When using finite difference method for derivation, it is critical to choose an optimum dx value. Mathematically, dx must be as small as possible. However, I'm not sure if it is a correct choice to choose it the smallest positive double precision number (i.e.; 2.2250738585072014 x 10⁻³⁰⁸).

Is there an optimal numeric interval or exact value to choose a dx in to make the calculation error as small as possible?

(I'm using 64-bit compiler. I will run my program on a Intel i5 processor.)

Answer 1

Choosing the smallest possible value is almost certainly wrong: if dx were that smallest number, then f(x + dx) would be exactly equal to f(x) due to rounding.

So you have a tradeoff: Choose dx too small, and you lose precision to rounding errors. Choose it too large, and your result will be imprecise due to changes in the derivative as x changes.

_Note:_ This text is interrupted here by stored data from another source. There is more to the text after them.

(* ===== verification/SharedLaws.v ===== *)
(** What the generators with shared state promise, and the generator of generators.

    A generator that loads good values from its atomics stores good values and returns
    keys of the range. [history_good] discharges the condition: in a history of any
    number of threads, where every load returns the initial value or a value stored
    before, all loads are good. Leafs handshake is an instance of [ArgsGeneratorOk].
    Creakers and wave is not, because a query of an empty wave takes a remainder of 0;
    [creakers_run_ok] is for the runs whose queries find a wave. [generalized_args_ok]
    lifts the class from the generators to the one that dispatches to them. *)
From Stdlib Require Import Ascii String.
From S2P Require Import Double Fraction Rng Distributions Args ArgsLaws Json Config SharedArgs Prelude.

#[local] Open Scope string_scope.
#[local] Open Scope list_scope.
#[local] Open Scope Z_scope.

(** ** Histories *)

(** The accesses of all threads in order, with the thread that made each. *)
Definition of_thread (t : nat) (h : list (nat * access)) : list access :=
  omap (λ p : nat * access, if decide (p.1 = t) then Some p.2 else None) h.

(** A load returns the initial value or a value stored before. *)
Definition coherent (init : atomic → Z) (h : list (nat * access)) : Prop :=
  ∀ h1 t l v h2, h = h1 ++ (t, Load l v) :: h2 →
    v = init l ∨ ∃ t' e, (t', Cas l e v) ∈ h1.

(** All values that a thread stores are good if those that it loaded before are. *)
Definition justified (P : Z → Prop) (tr : list access) : Prop :=
  ∀ tr1 l e v tr2, tr = tr1 ++ Cas l e v :: tr2 → (∀ l' w, Load l' w ∈ tr1 → P w) → P v.

Definition access_value (a : access) : Z := match a with Load _ v => v | Cas _ _ v => v end.

Lemma of_thread_app t h1 h2 : of_thread t (h1 ++ h2) = of_thread t h1 ++ of_thread t h2.
Proof. apply omap_app. Qed.

Lemma elem_of_thread t a h : a ∈ of_thread t h ↔ (t, a) ∈ h.
Proof.
  unfold of_thread. rewrite list_elem_of_omap. split.
  - intros ([t' a'] & Hin & Ha). simpl in Ha. destruct (decide (t' = t)); naive_solver.
  - intros Hin. exists (t, a). split; [done|]. simpl. by destruct (decide (t = t)).
Qed.
(** Steps of thread [t]. *)
Inductive thread_step (t : nat) (s : State) : State → Prop :=
  | init_thread : threads s !! t = Some TCreated → thread_step t s (set_thread t TInited s)
  | announce : threads s !! t = Some TInited →
      thread_step t s (set_thread t TWait {| s with running := running s + 1 |})
  | see_start : threads s !! t = Some TWait → start s = true → thread_step t s (set_thread t TLoop s)
  | see_stop : threads s !! t = Some TLoop → stop_ s = true → thread_step t s (set_thread t TLeave s)
  | leave : threads s !! t = Some TLeave →
      thread_step t s (set_thread t TDrain {| s with running := running s - 1 |})
  | see_drained : threads s !! t = Some TDrain → running s = 0 → thread_step t s (set_thread t TDeinit s)
  | deinit_thread : threads s !! t = Some TDeinit → thread_step t s (set_thread t TDone s).

(** The steps that change nothing here: a round of a waiting loop, or an operation. *)
Inductive idle_step (s : State) : Prop :=
  | spin_running : main_ s = MCreate n → running s < Z.of_nat n → idle_step s
  | spin_started : main_ s = MTimerWait → is_started_ s = false → idle_step s
  | spin_start t : threads s !! t = Some TWait → start s = false → idle_step s
  | operation t : threads s !! t = Some TLoop → stop_ s = false → idle_step s
  | spin_drain t : threads s !! t = Some TDrain → running s ≠ 0 → idle_step s.

Definition progress (s s' : State) : Prop := main_step s s' ∨ timer_step s s' ∨ ∃ t, thread_step t s s'.
Definition step (s s' : State) : Prop := progress s s' ∨ (idle_step s ∧ s' = s).

(** [execute] begins with a [running] of zero and a false [start]. *)
Definition initial (s : State) : Prop :=
  running s = 0 ∧ start s = false ∧ timer s = TimerAbsent ∧ main_ s = MCreate 0 ∧
  threads s = replicate n TAbsent.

To judge the numeric errors, consider (f(x + dx) - f(x))/f(x)¹ mathematically. The numerator denotes the difference you want to compute, but the denominator denotes the magnitude of numbers you're dealing with. If that fraction is about 2^‒k, then you can expect approximately k bits of precision in your result.

If you know your function, you can compute what error you'd get from choosing dx too large. You can then balence things, so that the error incurred from this is about the same as the error incurred from rounding. But if you know the function, you might be better off by providing a function that directly computes the derivative, like in your example with the polygonal f.

The Wikipedia section that pogorskiy pointed out suggests a value of sqrt(ε)x, or approximately 1.5e-8 * x. Without any more detailed knowledge about the function, such a rule of thumb will provide a reasonable default. Also note that that same section suggests not dividing by dx, but instead by (x + dx) - x, as this takes rounding errors incurred by computing x + dx into account. But I guess that whole article is full of suggestions you might use.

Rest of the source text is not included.